Lemma mod_step bs p j :
  0 <= p < bs -> 0 <= j < bs -> j <> p ->
  (p - (j + 1) mod bs) mod bs = (p - j) mod bs - 1.
Proof.
  intros Hp Hj Hne.
  assert ((j + 1) mod bs = if j + 1 =? bs then 0 else j + 1) as ->.
  { destruct (Z.eqb_spec (j + 1) bs) as [->|]; [apply Z.mod_same; lia|apply Z.mod_small; lia]. }
  destruct (Z.eqb_spec (j + 1) bs); rewrite !mod_cases by lia;
    repeat case_test; lia.
Qed.

Lemma dist_nonneg h q : 0 <= dist h q < 4096.
Proof. apply Z.mod_pos_bound. lia. Qed.

(** The trailing search ends at a stored frame. *)
Lemma scan_loop_ok fuel s index p f j :
  ba_inv s -> reorder_buf s !! Z.to_nat p = Some (Some f) ->
  0 <= p < buf_size s -> 0 <= j < buf_size s ->
  (p - j) mod buf_size s < Z.of_nat fuel ->
  scan_loop fuel s index j = Some tt.
Proof.
  intros I Hf Hp. revert j; induction fuel as [|k IH]; intros j Hj Hlt.
  { pose proof (Z.mod_pos_bound (p - j) (buf_size s)). lia. }
  simpl. destruct (j =? _); [done|].
  destruct (slot_inv s j I Hj) as (o & -> & Ho). simpl. destruct o as [g|]; [done|].
  assert (j <> p) by (intros ->; congruence).
  rewrite rem_succ by lia. apply IH; [apply Z.mod_pos_bound; lia|].
  rewrite mod_step by done. lia.
Qed.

****************************************

Only one stretch of the data above is needed. Restate it word for word, from the line containing "(** The trailing" through the line containing "destruct (slot_inv s", both ends included.

**Written solution**.
(** The trailing search ends at a stored frame. *)
Lemma scan_loop_ok fuel s index p f j :
  ba_inv s -> reorder_buf s !! Z.to_nat p = Some (Some f) ->
  0 <= p < buf_size s -> 0 <= j < buf_size s ->
  (p - j) mod buf_size s < Z.of_nat fuel ->
  scan_loop fuel s index j = Some tt.
Proof.
  intros I Hf Hp. revert j; induction fuel as [|k IH]; intros j Hj Hlt.
  { pose proof (Z.mod_pos_bound (p - j) (buf_size s)). lia. }
  simpl. destruct (j =? _); [done|].
  destruct (slot_inv s j I Hj) as (o & -> & Ho). simpl. destruct o as [g|]; [done|].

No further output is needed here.